Likewise, the specific risks for foundational services and particular patient groups remain active, albeit mitigated by substantial recovery e.g., Laboratory, Radiology and Cancer. We continue to capture additional risks and mitigations for important clinical areas e.g., Endoscopy, High Tech Infusions

Clinical Guidance:

  1. Information updates are provided on the HSE website and individual hospital websites. These are continually revised as the incident and recovery progresses and should be referred to for the most up-to-date information available.
  2. The State Claims Agency has published guidance on their website with regards to indemnity
  3. A daily Cyber Security Incident update is posted on the HSE website and can also be followed @hselive on Twitter.
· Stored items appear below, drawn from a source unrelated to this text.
(** while (!(Endpoint_IsOUTReceived())); *)
Definition await_report : run unit := wait_until fuel Endpoint_IsOUTReceived never ;; mret tt.

(** The type of PageAddress. *)
Definition page_address (v : Z) : Z := if far then u32 v else u16 v.

(** for (uint8_t PageWord = 0; PageWord < (SPM_PAGESIZE / 2); PageWord++) *)
Fixpoint page_words (k : nat) (PageAddress PageWord : Z) : run unit :=
  if PageWord <? SPM_PAGESIZE / 2 then
    match k with
    | O => lift (Fault OutOfFuel)
    | S k' =>
        n ← Endpoint_BytesInEndpoint;
        when (n =? 0) (Endpoint_ClearOUT ;; await_report) ;;
        w ← Endpoint_Read_16_LE;
        do_hl (Spm (PageFill (page_address (PageAddress + Z.shiftl PageWord 1)) w)) ;;
        page_words k' PageAddress (u8 (PageWord + 1))
    end
  else mret tt.

Definition set_report : run unit :=
  Endpoint_ClearSETUP ;;
  await_report ;;
  w ← Endpoint_Read_16_LE;
  let PageAddress := if far then Z.shiftl w 8 else w in
  (if (if far then u16 (Z.shiftr PageAddress 8) else PageAddress) =? COMMAND_STARTAPPLICATION then set_mem (on_app stop_hid)
   else
     do_hl (Spm (PageErase PageAddress)) ;;
     page_words fuel PageAddress 0 ;;
     do_hl (Spm (PageWrite PageAddress)) ;;
     do_hl RwwEnable) ;;
  Endpoint_ClearOUT ;;
  Endpoint_ClearStatusStage fuel.

(** EVENT_USB_Device_ControlRequest *)
Definition hid_ControlRequest : run unit :=
  req ← get_request;
  if negb (Z.land (bmRequestType req) 0x7F =? 0x21) then mret tt
  else when (bRequest req =? HID_REQ_SetReport) set_report.

Definition hid_ConfigurationChanged : run unit :=
  ordered_ConfigureEndpoint fuel HID_IN_EPADDR EP_TYPE_INTERRUPT HID_IN_EPSIZE 1 ;; mret tt.

Definition hid_Jump_Check : run unit :=
  v ← read_reg MCUSR;
  key ← get_mem (fun s => MagicBootKey (app s));
  when (Z.testbit v WDRF && (key =? MAGIC_BOOT_KEY)) (
    set_mem (on_app (set_hl_key 0)) ;;
    exits application_exit).

Definition hid_SetupHardware : run unit :=
  clear_bits MCUSR (2 ^ WDRF) ;;
  write_reg MCUCR 1 ;;
  write_reg MCUCR 2 ;;
  USB_Init.

(** while (RunBootloader) *)
Fixpoint hid_loop (k : nat) : run unit :=
  match k with
  | O => lift (Fault OutOfFuel)
  | S k' =>
      go ← get_mem (fun s => RunBootloader (app s));
      if (go : bool) then USB_USBTask ;; hid_loop k' else mret tt
  end.

Definition hid_main : run unit :=
  hid_SetupHardware ;;
  set_bits SREG 128 ;;
  hid_loop fuel ;;
  USB_Detach ;;
  set_mem (on_app (set_hl_key MAGIC_BOOT_KEY)) ;;
  exits watchdog_exit.
End hid_loader.

(** * A page *)

Section page.
Context (k : Z) (Hk : 1 <= k <= 8).
Abbreviation page := (2 ^ k).
Context {H : Type} `{HW : Hardware H} {half patience : nat} `{DH : !DownloadHost H (2 * S half) patience}.
Context (c : core) (fuel : nat) (Hfuel : (patience < fuel)%nat) (far : bool).
Abbreviation size := (2 * S half)%nat.
Abbreviation arrived := (arrived (A := hl_app) (size := size) c).
Abbreviation at_stage := (at_stage (A := hl_app) (size := size) c).

Definition hl_mems (ops : list mem_op) (a : hl_app) : hl_app := mk_hl (RunBootloader a) (MagicBootKey a) (hl_mem a ++ ops).

Lemma wp_do_hl op d a (Q : unit -> usb H hl_app -> Prop) E s : arrived d a s -> (forall s', arrived d (add_hl_mem op a) s' -> Q tt s') -> wp (do_hl op) Q E s.
Proof. apply wp_on_stage. Qed.

Lemma wp_await_report d a (Q : unit -> usb H hl_app -> Prop) E s :
  st_bank d <> 0%nat -> at_stage d a s -> (forall s', arrived d a s' -> Q tt s') -> wp (await_report fuel) Q E s.
Proof.
  intros Hn Hs HQ. unfold await_report. apply wp_bind. eapply wp_await_packet; [exact Hfuel|by right|exact Hn|exact Hs|]. intros s1 S1. by apply wp_ret, HQ.
Qed.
  4. CCO advice on options for the management of accumulated laboratory samples issued on May 25 remains active.
  5. Communication has issued to all sites outlining presumptive ICT recovery timelines for major systems including email
  6. The differential pace and level of recovery is such that the ability to deliver clinical services will also vary. Active ongoing, communication with local management and GPs is essential to optimise care.
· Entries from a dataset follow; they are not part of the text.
Lemma wp_write_flash b E : forall bs n p a pre post s (Q : unit -> usb H disk_app -> Prop),
  length bs = (2 * n)%nat -> at_bulk b a s ->
  (forall s', at_bulk b (add_disk_mem (flash_writes p bs) a) s' -> Q tt s') ->
  wp (write_flash m n (length pre) p (pre ++ map Some bs ++ post)) Q E s.
Proof.
  assert (forall (c : bool) op b a s (Q : unit -> usb H disk_app -> Prop), at_bulk b a s ->
    (forall s', at_bulk b (add_disk_mem (if c then [Spm op; RwwEnable] else []) a) s' -> Q tt s') ->
    wp (when c (do_disk (Spm op) ;; do_disk RwwEnable)) Q E s) as Hpage.
  { intros [] op b' a s Q Hs HQ; cbn [when]; [|apply wp_ret, HQ; by rewrite add_disk_nil].
    eapply wp_bind, wp_on_disk; [done|]. intros s1 S1. eapply wp_on_disk; [done|]. intros s2 S2. apply HQ. by rewrite add_disk_add in S2. }
  induction bs as [|x|lo hi bs IH] using list_pair_ind; intros n p a pre post s Q Hl Hs HQ; [|cbn in Hl; lia|].
  - destruct n; [|done]. apply wp_ret, HQ. cbn [flash_writes]. by rewrite add_disk_nil.
  - destruct n as [|n]; [done|]. cbn [write_flash flash_writes] in *. unfold BootloaderAPI_ErasePage, BootloaderAPI_WritePage, BootloaderAPI_FillWord.
    eapply wp_bind, Hpage; [done|]. intros s1 S1. cbn [map].
    eapply wp_bind, wp_lift; [|eapply wp_bind, wp_lift; [|]].
    { replace (length pre + 1)%nat with (length (pre ++ [Some lo])) by (rewrite length_app; cbn; lia).
      change (pre ++ (Some lo :: Some hi :: map Some bs) ++ post) with (pre ++ [Some lo] ++ Some hi :: map Some bs ++ post). rewrite app_assoc.
      apply load_middle. }
    { apply (load_middle pre lo). }
    eapply wp_bind, wp_on_disk; [done|]. intros s2 S2. eapply wp_bind, Hpage; [done|]. intros s3 S3.
    replace (S (S (length pre))) with (length (pre ++ [Some lo; Some hi])) by (rewrite length_app; cbn; lia).
    change (pre ++ (Some lo :: Some hi :: map Some bs) ++ post) with (pre ++ [Some lo; Some hi] ++ map Some bs ++ post). rewrite app_assoc.
    eapply IH; [cbn in Hl; lia|exact S3|]. intros s4 S4. apply HQ. by rewrite !add_disk_add in S4.
Qed.

Lemma wp_write_eeprom b E : forall bs p a pre post s (Q : unit -> usb H disk_app -> Prop), at_bulk b a s ->
  (forall s', at_bulk b (add_disk_mem (eeprom_writes (addresses (fun p => u16 (p + 1)) p (length bs)) bs) a) s' -> Q tt s') ->
  wp (write_eeprom (length bs) (length pre) p (pre ++ map Some bs ++ post)) Q E s.
Proof.
  induction bs as [|x bs IH]; intros p a pre post s Q Hs HQ; cbn [length write_eeprom addresses map] in *.
  - apply wp_ret, HQ. cbn. by rewrite add_disk_nil.
  - eapply wp_bind, wp_lift; [apply (load_middle pre x)|]. unfold WriteEEPROMByte. eapply wp_bind, wp_on_disk; [done|]. intros s1 S1.
    replace (S (length pre)) with (length (pre ++ [Some x])) by (rewrite length_app; cbn; lia).
    change (pre ++ (Some x :: map Some bs) ++ post) with (pre ++ [Some x] ++ map Some bs ++ post). rewrite app_assoc.
    eapply IH; [exact S1|]. intros s2 S2. apply HQ. by rewrite add_disk_add in S2.
Qed.

(** Lists of 512 addresses are not to be computed. *)
#[local] Opaque addresses.

Context (fuel : nat) (Hfuel : (1024 <= fuel)%nat).

Lemma Hfuel_pos : (0 < fuel)%nat.
Proof using Hfuel. lia. Qed.
Lemma used_blocks_spec size n : 0 < size -> 0 <= n ->
  let u := Z.of_nat (used_blocks size n) in
  1 <= u /\ n <= u * size /\ (forall j, 0 <= j < u -> j * size = 0 \/ j * size < n) /\ forall c, 1 <= c -> n <= c * size -> u <= c.
Proof.
  intros Hs Hn. cbv zeta. unfold used_blocks. rewrite Z2Nat.id by lia. set (q := (n + size - 1) / size).
  pose proof (Z.div_mod (n + size - 1) size ltac:(lia)) as Ed. fold q in Ed. pose proof (Z.mod_pos_bound (n + size - 1) size ltac:(lia)).
  split_and!; [lia|nia| |].
  - intros j Hj. destruct (decide (j = 0)) as [->|Hne]; [by left|right]. nia.
  - intros c Hc Hnc. assert (q <= c); [|lia]. apply Z.lt_succ_r. apply Z.div_lt_upper_bound; nia.
Qed.

Lemma length_filled_up size bs : 0 < size -> Z.of_nat (length (filled_up size bs)) = Z.of_nat (used_blocks size (Z.of_nat (length bs))) * size.
Proof.
  intros Hs. destruct (used_blocks_spec size (Z.of_nat (length bs)) Hs ltac:(lia)) as (_ & H & _). unfold filled_up. rewrite length_app, length_replicate. lia.
Qed.

(** The bytes of a report for the block at an address. *)
Definition address_bytes (o : options) (addr : Z) : list Z :=
  if code_size o <? 0x10000 then [Z.land addr 255; Z.land (Z.shiftr addr 8) 255] else [Z.land (Z.shiftr addr 8) 255; Z.land (Z.shiftr addr 16) 255].

Definition report_of (o : options) (b : Z * list Z) : list Z := address_bytes o b.1 ++ b.2.

(** * A device *)

(** [appears w] more delays have to pass before the device can be opened; [sent w] are the
    reports that it has got. *)
Class UsbDevice (W : Type) `{UsbAccess W} : Type := {
  appears : W -> nat;
  opened : W -> bool;
  sent : W -> list (list Z);
  open_result w : (teensy_open w).1 = bool_decide (appears w = 0%nat);
  open_keeps w : appears (teensy_open w).2 = appears w /\ sent (teensy_open w).2 = sent w;
  open_files w : (forall n, file_of n (teensy_open w).2 = file_of n w) /\ stdin_ended (teensy_open w).2 = stdin_ended w;
  delay_counts t w : appears (delay t w) = pred (appears w) /\ sent (delay t w) = sent w;
  delay_files t w : (forall n, file_of n (delay t w) = file_of n w) /\ stdin_ended (delay t w) = stdin_ended w;
  open_opened w : appears w = 0%nat -> opened (teensy_open w).2 = true;
  write_result b t w : opened w = true -> (teensy_write b t w).1 = true /\ opened (teensy_write b t w).2 = true;
  write_sent b t w : opened w = true -> sent (teensy_write b t w).2 = sent w ++ [b];
  close_sent w : sent (teensy_close w) = sent w }.

(** The reports among the control messages. *)
Definition set_reports (l : list message) : list (list Z) :=
  omap (fun '(rt, rq, v, i, b) => if (rt =? 0x21) && (rq =? HID_REQ_SetReport) && (v =? 0x0200) && (i =? 0) then Some b else None) l.

Ltac open_view V :=
  let V1 := fresh in let V2 := fresh in let V3 := fresh in let V4 := fresh in
  cbn in *; unfold view in V; injection V as V1 V2 V3 V4; rewrite ?V1, ?V2, ?V3, ?V4.

(** On Linux, with a bootloader that is plugged in. *)
#[export] Instance libusb_device {X} `{HA : HidAttached X} (np : bool) : @UsbDevice (usb_world X) (libusb_access np).
Proof.
  refine {| appears w := lu_wait (system w); opened w := bool_decide (is_Some (libusb_teensy_handle w)); sent w := set_reports (lu_messages (system w)) |}; cbn.
  - intros w. destruct (libusb_open_spec np w) as (h & x' & -> & _ & Hh). cbn. destruct h; [rewrite bool_decide_true|rewrite bool_decide_false]; [done| |done|by apply Hh].
    destruct (decide (lu_wait (system w) = 0%nat)); [done|]. by discriminate (proj2 Hh).
  - intros w. destruct (libusb_open_spec np w) as (h & x' & -> & V & _). by open_view V.
  - intros w. destruct (libusb_open_spec np w) as (h & x' & -> & V & _). by open_view V.
  - intros t w. pose proof (sleep_view t (system w)) as V. by open_view V.
  - intros t w. pose proof (sleep_view t (system w)) as V. by open_view V.
  - intros w Hw. destruct (libusb_open_spec np w) as ([h|] & x' & -> & _ & Hh); [done|]. by destruct (proj1 Hh eq_refl).
  - intros b t w [h Hh]%bool_decide_eq_true. by destruct (libusb_write_spec b t w h Hh) as (x' & -> & _).
  - intros b t w [h Hh]%bool_decide_eq_true. destruct (libusb_write_spec b t w h Hh) as (x' & -> & V). open_view V. unfold set_reports. by rewrite omap_app.
  - intros w. pose proof (libusb_close_view w) as V. by open_view V.
Defined.

Section host.
Context {W : Type} `{UD : UsbDevice W}.
Abbreviation run := (prog (cli W)).

Lemma wp_outside {B} (f : W -> B * W) (Q : B -> cli W -> Prop) E s :
  Q (f (world s)).1 (mk_cli (f (world s)).2 (opts s) (hexfile s)) -> wp (outside f) Q E s.
Proof. unfold wp, outside. by destruct (f (world s)) as [b w]. Qed.

Lemma wp_when (b : bool) (m : run unit) (Q : unit -> cli W -> Prop) E s : (if b then wp m Q E s else Q tt s) -> wp (when b m) Q E s.
Proof. by destruct b. Qed.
  7. Advice to GPs has issued and is updated weekly. Outward HealthLink communication to GPs has been restored. Arrangements are in place to enable GPs to order a limited suite of laboratory tests from private laboratories. This is a temporary measure to while systems recover in the hospital laboratories that normally provide service to GPs.
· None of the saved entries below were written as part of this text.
Lemma transcribe_file_result_witness :
  exists r,
    transcribe_file (fun _ => Ok two_segments) (lit "uploads/a.wav") = Ok r
    /\ text r = strip (default [] (raw_text two_segments))
    /\ stripped (text r)
    /\ strip (text r) = text r
    /\ length (segments r) = length (default [] (raw_segments two_segments))
    /\ Forall (fun s => stripped (s_text s)) (segments r)
    /\ map s_start (segments r)
       = map seg_start (default [] (raw_segments two_segments))
    /\ map s_end (segments r)
       = map seg_end (default [] (raw_segments two_segments)).
Proof.
  apply (transcribe_file_result (fun _ => Ok two_segments) (lit "uploads/a.wav")
           two_segments).
  reflexivity.
Defined.

Lemma model_is_loaded_once_witness :
  transcribe_files unit (fun _ => Ok tt) (fun _ => hears "hello")
    {| model_size := lit "base"; _model := None |} 0
    [lit "a.wav"; lit "b.wav"; lit "c.wav"]
  = (map (transcribe_file (hears "hello")) [lit "a.wav"; lit "b.wav"; lit "c.wav"],
     {| model_size := lit "base"; _model := Some tt |}, 1%nat).
Proof.
  destruct (model_is_loaded_once unit (fun _ => Ok tt) (fun _ => hears "hello")
              (lit "base") [lit "a.wav"; lit "b.wav"; lit "c.wav"]) as [H _].
  apply (H tt). reflexivity.
Defined.

Lemma process_audio_success_witness :
  exists t a log m,
    transcribe_file (hears "hello there") (lit "uploads/a.wav") = Ok t
    /\ process_meeting (answers "ok") (text t) (chat_log empty_world) = (Ok a, log)
    /\ new_meeting (lit "2024-03-01 09:00") a (text t) (lit "uploads/a.wav") = Ok m
    /\ exists i,
         rows (database empty_world) !! i = None
         /\ _process_audio (answers "ok") (hears "hello there") (lasts 5)
              (lit "2024-03-01 09:00") (lit "uploads/a.wav") empty_world
            = (Ok Processed,
               {| database :=
                    {| rows := <[i := values_of m]> (rows (database empty_world));
                       sequence := i |};
                  chat_log := log;
                  files := files empty_world;
                  current_meeting := Some (set_id m (Some i));
                  status := Some (lit "Meeting processed!") |})
         /\ row_count
              (database
                 (_process_audio (answers "ok") (hears "hello there") (lasts 5)
                    (lit "2024-03-01 09:00") (lit "uploads/a.wav") empty_world).2)
            = S (row_count (database empty_world))
         /\ c_transcript (values_of m) = text t
         /\ c_audio_path (values_of m) = lit "uploads/a.wav"
         /\ c_date (values_of m) = lit "2024-03-01 09:00".
Proof.
  eexists _, _, _, _.
  split; [vm_compute; reflexivity |].
  split; [vm_compute; reflexivity |].
  split; [vm_compute; reflexivity |].
  eapply (process_audio_success (answers "ok") (hears "hello there") (lasts 5)
           (lit "2024-03-01 09:00") (lit "uploads/a.wav") empty_world).
  - vm_compute. reflexivity.
  - vm_compute. reflexivity.
  - by vm_compute.
  - vm_compute. reflexivity.
  - vm_compute. reflexivity.
Defined.

Lemma probe_only_gates_witness :
  _process_audio (answers "ok") (hears "hello there") unreadable
    (lit "2024-03-01 09:00") (lit "uploads/a.wav") empty_world
  = _process_audio (answers "ok") (hears "hello there") (lasts 5)
      (lit "2024-03-01 09:00") (lit "uploads/a.wav") empty_world
  /\ _process_audio (answers "ok") (hears "hello there") (lasts (1 # 2))
       (lit "2024-03-01 09:00") (lit "uploads/a.wav") empty_world
     = (Ok TooShort, set_status (lit "Audio too short") empty_world).
Proof.
  split.
  - destruct (probe_only_gates (answers "ok") (hears "hello there") unreadable
                (lit "2024-03-01 09:00") (lit "uploads/a.wav") empty_world)
      as (_ & H & _).
    apply (H (lasts 5)); reflexivity.
  - destruct (probe_only_gates (answers "ok") (hears "hello there")
                (lasts (1 # 2)) (lit "2024-03-01 09:00") (lit "uploads/a.wav")
                empty_world) as (H & _).
    apply (H (1 # 2)%Q); reflexivity.
Defined.

Lemma unfinished_run_changes_little_witness :
  (_process_audio unreachable (hears "hello there") (lasts 5)
     (lit "2024-03-01 09:00") (lit "uploads/a.wav") sample_world).1
  = Raise EngineError
  /\ status
       (_process_audio unreachable (hears "hello there") (lasts 5)
          (lit "2024-03-01 09:00") (lit "uploads/a.wav") sample_world).2
     = Some (lit "Processing meeting...")
  /\ database
       (_process_audio unreachable (hears "hello there") (lasts 5)
          (lit "2024-03-01 09:00") (lit "uploads/a.wav") sample_world).2
     = database sample_world.
Proof.
  destruct (unfinished_run_changes_little unreachable (hears "hello there")
              (lasts 5) (lit "2024-03-01 09:00") (lit "uploads/a.wav")
              sample_world) as (_ & _ & Hdb & Hst).
  split; [vm_compute; reflexivity |]. split.
  - apply (Hst EngineError). vm_compute. reflexivity.
  - apply Hdb. by vm_compute.
Defined.

Lemma on_delete_effect_witness :
  id (set_id recorded_meeting (Some 1%Z)) = Some 1%Z
  /\ rows (database (on_delete (set_id recorded_meeting (Some 1%Z)) recorded_world))
     = delete 1%Z (rows (database recorded_world))
  /\ lit "uploads/a.wav"
     ∉ files (on_delete (set_id recorded_meeting (Some 1%Z)) recorded_world).
Proof.
  split; [reflexivity |].
  destruct (on_delete_effect (set_id recorded_meeting (Some 1%Z)) recorded_world
              1%Z eq_refl) as (Hrows & _ & Hfiles & _).
  split; [exact Hrows |].
  intros [_ Hn]%Hfiles. apply Hn. split; [done |].
  exists (values_of recorded_meeting). split; [vm_compute; reflexivity | reflexivity].
Defined.

Lemma on_delete_shared_audio_witness :
  rows (database (on_delete (set_id recorded_meeting (Some 1%Z)) shared_world))
    !! 2%Z
  = Some (values_of second_take)
  /\ c_audio_path (values_of second_take)
     ∉ files (on_delete (set_id recorded_meeting (Some 1%Z)) shared_world).
Proof.
  apply (on_delete_shared_audio (set_id recorded_meeting (Some 1%Z)) shared_world
           1%Z 2%Z (values_of recorded_meeting) (values_of second_take)).
  - reflexivity.
  - lia.
  - vm_compute. reflexivity.
  - vm_compute. reflexivity.
  - reflexivity.
  - by vm_compute.
  - unfold shared_world. cbn [files]. by apply elem_of_singleton.
Defined.

Lemma init_session_state_keeps_witness :
  init_session_state
    (<[lit "current_meeting" := SMeeting (Some sample_meeting)]> ∅)
  !! lit "current_meeting"
  = Some (SMeeting (Some sample_meeting))
  /\ init_session_state
       (<[lit "current_meeting" := SMeeting (Some sample_meeting)]> ∅)
     !! lit "processing"
     = Some (SFlag false).
Proof.
  destruct (init_session_state_keeps
              (<[lit "current_meeting" := SMeeting (Some sample_meeting)]> ∅))
    as (Hkeep & Hnew & _).
  split.
  - apply Hkeep. apply lookup_insert_eq.
  - apply Hnew.
    + unfold defaults. do 2 (apply elem_of_cons; right). apply elem_of_cons. by left.
    + rewrite lookup_insert_ne by (by vm_compute). apply lookup_empty.
Defined.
  8. Services to prioritise delivery of urgent, unscheduled, and time-critical care within the limitations of the impact of the incident.
  9. Services should continue provide scheduled care subject to risk assessment in the recovery phase. The risk assessment should consider the impact on other services.
  10. The need to safely manage volume of demand is once again reiterated. The efforts made across the community and hospital service to reduce requests for investigations have made an important contribution to managing this situation and it is essential that this continues as a very high level of demand will compromise overall safety and recovery.
  11. As recovery progresses, clinicians should remain mindful of the differential pace of recovery in some diagnostic services when scheduling activity and ordering investigations.
  12. Support for less experienced colleagues is essential as is peer to peer support under these, now prolonged, difficult circumstances.
  13. It is important for all staff to comply with the National Incident Management Policy. Paper base systems should be used pending the re-activation of the electronic National Incident Management System (NIMS).

Thank you all again for your response to this crisis and to assure you that, within the HSE and with Government departments, we are committed to support you as we work to resolve and restore IT systems to deliver clinical care. Please disseminate this memo to colleagues who do not have access to HSE email or mobile phones.